START RECORDS SHOWN
Fixpoint allSpace (s : string) : bool :=
  match s with
  | EmptyString => true
  | String c s' => isSpace c && allSpace s'
  end.

Fixpoint trimEnd (s : string) : string :=
  match s with
  | EmptyString => EmptyString
  | String c s' => if allSpace s then EmptyString else String c (trimEnd s')
  end.

Definition trim (s : string) : string := trimEnd (trimStart s).

(** [s.split(/\s+/)]: the pieces between maximal runs of white space,
    empty leading and trailing pieces included. *)
Fixpoint splitWs (s : string) (cur : string) (inRun : bool) : list string :=
  match s with
  | EmptyString => [cur]
  | String c s' =>
      if isSpace c
      then if inRun then splitWs s' cur true
           else cur :: splitWs s' EmptyString true
      else splitWs s' (cur ++ String c EmptyString) false
  end.

Definition split_ws (s : string) : list string := splitWs s EmptyString false.

(** [Math.round]: the nearest integer, halves towards plus infinity. *)
Definition round (x : Q) : Z := Qfloor (x + (1 # 2)).

Definition Qlt_bool (x y : Q) : bool := negb (Qle_bool y x).

Definition Qmax (x y : Q) : Q := if Qle_bool x y then y else x.

(** A JavaScript number as [parseFloat] can return it. *)
Inductive num : Type :=
| NaN
| Inf (negative : bool)
| Fin (q : Q).

Definition digitVal (c : ascii) : option Z :=
  if isDigit c then Some (Z.of_N (code c) - 48)%Z else None.

Fixpoint readDigits (s : string) (acc : Z) (cnt : nat) : Z * nat * string :=
  match s with
  | String c s' =>
      match digitVal c with
      | Some d => readDigits s' (10 * acc + d)%Z (S cnt)
      | None => (acc, cnt, s)
      end
  | EmptyString => (acc, cnt, s)
  end.

Definition pow10 (e : Z) : Q := Qpower (10 # 1) e.

(** The optional [ExponentPart]: [e] or [E], an optional sign, at least
    one digit.  Anything else leaves the exponent at 0. *)
Definition readExponent (s : string) : Z :=
  match s with
  | String c s' =>
      if (code c =? 101)%N || (code c =? 69)%N then
        let '(neg, s'') :=
          match s' with
          | String d r =>
              if (code d =? 45)%N then (true, r)
              else if (code d =? 43)%N then (false, r)
              else (false, s')
          | EmptyString => (false, s')
          end in
        let '(v, n, _) := readDigits s'' 0%Z 0%nat in
        match n with
        | O => 0%Z
        | S _ => if neg then (- v)%Z else v
        end
      else 0%Z
  | EmptyString => 0%Z
  end.

(** The magnitude of a [StrUnsignedDecimalLiteral] prefix. *)
Definition readUnsigned (s : string) : num :=
  if String.prefix "Infinity" s then Inf false
  else
    let '(ip, ni, r1) := readDigits s 0%Z 0%nat in
    let '(fp, nf, r2) :=
      match r1 with
      | String c r =>
          if (code c =? 46)%N then readDigits r 0%Z 0%nat
          else (0%Z, 0%nat, r1)
      | EmptyString => (0%Z, 0%nat, r1)
      end in
    match (ni + nf)%nat with
    | O => NaN
    | S _ =>
        Fin ((inject_Z ip + inject_Z fp * pow10 (- Z.of_nat nf))
             * pow10 (readExponent r2))
    end.

Definition negate (x : num) : num :=
  match x with
  | NaN => NaN
  | Inf b => Inf (negb b)
  | Fin q => Fin (- q)
  end.

(** [parseFloat(s)] *)
Definition parseFloat (s : string) : num :=
  match trimStart s with
  | String c r =>
      if (code c =? 45)%N then negate (readUnsigned r)
      else if (code c =? 43)%N then readUnsigned r
      else readUnsigned (String c r)
  | EmptyString => NaN
  end.

(** [x - y] *)
Definition sub (x y : num) : num :=
  match x, y with
  | NaN, _ | _, NaN => NaN
  | Fin a, Fin b => Fin (a - b)
  | Inf a, Inf b => if Bool.eqb a b then NaN else Inf a
  | Inf a, Fin _ => Inf a
  | Fin _, Inf b => Inf (negb b)
  end.

(** [x < y]; every comparison with [NaN] is false. *)
Definition lt (x y : num) : bool :=
  match x, y with
  | NaN, _ | _, NaN => false
  | Fin a, Fin b => Qlt_bool a b
  | Inf a, Inf b => a && negb b
  | Inf a, Fin _ => a
  | Fin _, Inf b => negb b
  end.

Definition gt (x y : num) : bool := lt y x.

(** [Math.abs] *)
Definition abs (x : num) : num :=
  match x with
  | NaN => NaN
  | Inf _ => Inf false
  | Fin q => Fin (Qabs q)
  end.

Definition ofZ (z : Z) : num := Fin (inject_Z z).

(** [x || d] on a nullable string: [null] and the empty string are falsy. *)
Definition orDefault (x : option string) (d : string) : string :=
  match x with
  | Some EmptyString | None => d
  | Some s => s
  end.

(** Truthiness of a nullable string. *)
Definition truthy (x : option string) : bool :=
  match x with
  | Some EmptyString | None => false
  | Some _ => true
  end.

End JS.

(** ** The catalogue ([shared/schema.ts]) *)

Module Carrier.
Record t : Type := { id : Z; name : string }.
End Carrier.

Module Plan.
(** The columns of [plans] that the two pipelines read.  Numeric columns
    reach the server as nullable decimal strings; the two SNP flags are
    nullable booleans, [null] being falsy. *)
Record t : Type := {
  id : Z;
  carrierId : Z;
  name : string;
  stateCode : option string;
  monthlyPremium : option string;
  maxOutOfPocket : option string;
  primaryCareCopay : option string;
  specialistCopay : option string;
  isCSnp : bool;
  isDSnp : bool;
  counties : option (list string)
}.
End Plan.

Module Client.
Record t : Type := {
  id : Z;
  state : option string;
  county : option string;
  currentPlanId : option Z;
  usesMulticare : bool
}.
End Client.

(** ** Stable sorting, as [Array.prototype.sort] with the comparator
    [(a, b) => b.score - a.score] *)

Section Sort.
Context {A : Type} (score : A -> Q).

Fixpoint insertDesc (x : A) (l : list A) : list A :=
  match l with
  | [] => [x]
  | y :: l' =>
      if JS.Qlt_bool (score x) (score y) then y :: insertDesc x l'
      else x :: l
  end.

Definition sortDesc (l : list A) : list A := fold_right insertDesc [] l.
End Sort.

(** ** [parsePlanDocumentText] *)

Record CarrierMatch : Type := { cm_name : string; cm_score : Q }.
Record PlanMatch : Type := { pm_name : string; pm_carrier : string; pm_score : Q }.

Definition docTypePatterns : list (string * list string) :=
  [ ("SOB", ["SUMMARY OF BENEFITS"; "SUMMARY OF BENEFIT"; "SOB"]);
    ("EOC", ["EVIDENCE OF COVERAGE"; "EOC"]);
    ("ANOC", ["ANNUAL NOTICE OF CHANGE"; "ANNUAL NOTICE OF CHANGES"; "ANOC"]);
    ("PROVIDER_LIST", ["PROVIDER DIRECTORY"; "PROVIDER LIST"; "PROVIDER NETWORK"]);
    ("DRUG_FORMULARY",
      ["DRUG FORMULARY"; "FORMULARY"; "PRESCRIPTION DRUG LIST"; "COVERED DRUGS"]) ].

(** The two nested loops over [Object.entries(docTypePatterns)]: the first
    type, in declaration order, one of whose keywords occurs in the text;
    the empty string when there is none. *)
Fixpoint detectDocumentType (upperText : string)
    (patterns : list (string * list string)) : string :=
  match patterns with
  | [] => ""
  | (type, keywords) :: rest =>
      if existsb (JS.includes upperText) keywords then type
      else detectDocumentType upperText rest
  end.

(** [/[HS]\d{4}-\d{3}/] anchored at the head of [s]: the nine characters
    matched, if any. *)
Definition isHS (c : ascii) : bool :=
  (JS.code c =? 72)%N || (JS.code c =? 83)%N.

Definition isHyphen (c : ascii) : bool := (JS.code c =? 45)%N.

Definition planIdAt (s : string) : option string :=
  match s with
  | String a (String d1 (String d2 (String d3 (String d4
      (String h (String e1 (String e2 (String e3 _)))))))) =>
      if isHS a && JS.isDigit d1 && JS.isDigit d2 && JS.isDigit d3
         && JS.isDigit d4 && isHyphen h && JS.isDigit e1 && JS.isDigit e2
         && JS.isDigit e3
      then Some (String a (String d1 (String d2 (String d3 (String d4
             (String h (String e1 (String e2 (String e3 EmptyString)))))))))
      else None
  | _ => None
  end.
(** * sweetalert-helpers: a shallow embedding of [src/index.js]

    The module wraps the sweetalert2 dialog widget.  The embedding follows
    the source function by function:

    - JavaScript values are split in primitives ([prim]) and plain data
      objects ([jsval]); numbers are the integers, printed in decimal;
    - template literals and [+] on strings become string concatenation of
      [ToString] of the interpolated values;
    - [document] is a finite map from element ids to elements;
    - the widget is an oracle from the configuration it is fired with to the
      way its promise settles, and every call made on the widget is recorded
      in a trace;
    - a promise is represented by the way it settles; exceptions thrown by
      callbacks and by property access on [null]/[undefined] are explicit.

    Objects hold own data properties only (no getters, no prototype
    tricks), and callbacks are pure functions that return or throw.  A
    thenable is modelled where a helper hands a value of its caller to a
    promise ([payload]); the outcome of a dialog is never one. *)

From Stdlib Require Import ZArith List Bool Ascii String DecimalString.
From stdpp Require Import base option list strings gmap.

Local Open Scope string_scope.
Local Open Scope Z_scope.

(** ** JavaScript values *)

Inductive prim : Type :=
| Undefined
| Null
| Bool (b : bool)
| Num (n : Z)
| Str (s : string).

#[warnings="-register-all"] Inductive jsval : Type :=
| Prim (p : prim)
| Obj (fields : gmap string jsval).

Coercion Prim : prim >-> jsval.

#[global] Instance prim_eq_dec : EqDecision prim.
Proof. solve_decision. Defined.
(** * The interactive EER diagram of SQL_Editor.py

    A shallow embedding of the diagram code of [src/SQL_Editor.py]:
    the [TableNode] class (lines 723-825) and the closures of
    [HRMSQueryGUI._show_interactive_eer] (lines 3096-3335) that build
    the nodes and the foreign-key edges, lay the nodes out, zoom the
    canvas and keep the edges attached to the nodes.

    Numbers.  Python integers that count or index (table counts, grid
    rows and columns, item ids, event fields) are in [Z] or [nat].
    Coordinates and the zoom scale are Python numbers that the code
    mixes freely between [int] and [float].  This first part reads
    them in [R], integers through [IZR]: its statements give a
    coordinate as the expression the code evaluates for it, compare
    counts and names, or bound the scale, and do not rest on an
    addition undoing another.  What does rest on that (a move and its
    way back, a layout and the points it aims at) is stated in the
    part on Python's arithmetic, on ints and IEEE floats.

    State.  The Tk canvas is a list of items (the id of an item is its
    1-based position), the [nodes] dict is an association list in
    insertion order, and every handler is a function from the state of
    the diagram window to its next state.

    Tk.  The canvas operations follow the Tk manual: [move] translates
    the items that carry a tag, [scale] maps every coordinate [c] of
    every item to [origin + factor * (c - origin)], [coords] replaces
    the coordinates of one item, [canvasx] and [canvasy] add the
    origin of the view to a window coordinate.  The reset of the
    scroll region to [bbox("all")], which ends [_apply_scale_at] and
    [apply_layout], changes no node, edge, item or scale and is left
    out of the handlers of this part; the part on the scroll region
    adds it for what is said of the view.  Colours, fonts, hover
    highlighting and the export to a file are left out. *)

From Stdlib Require Import List String Ascii Bool ZArith Reals Lra Lia.
From Corelib Require PrimFloat FloatOps SpecFloat.
Import ListNotations.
END RECORDS SHOWN
INSTRUCTIONS FOR THE TASK -
In the entries above, the lines between the one holding "canvas and keep" and the one holding "coordinate as the", inclusive, are to be printed exactly as written, and those alone.

YOUR RESPONSE -
    canvas and keep the edges attached to the nodes.

    Numbers.  Python integers that count or index (table counts, grid
    rows and columns, item ids, event fields) are in [Z] or [nat].
    Coordinates and the zoom scale are Python numbers that the code
    mixes freely between [int] and [float].  This first part reads
    them in [R], integers through [IZR]: its statements give a
    coordinate as the expression the code evaluates for it, compare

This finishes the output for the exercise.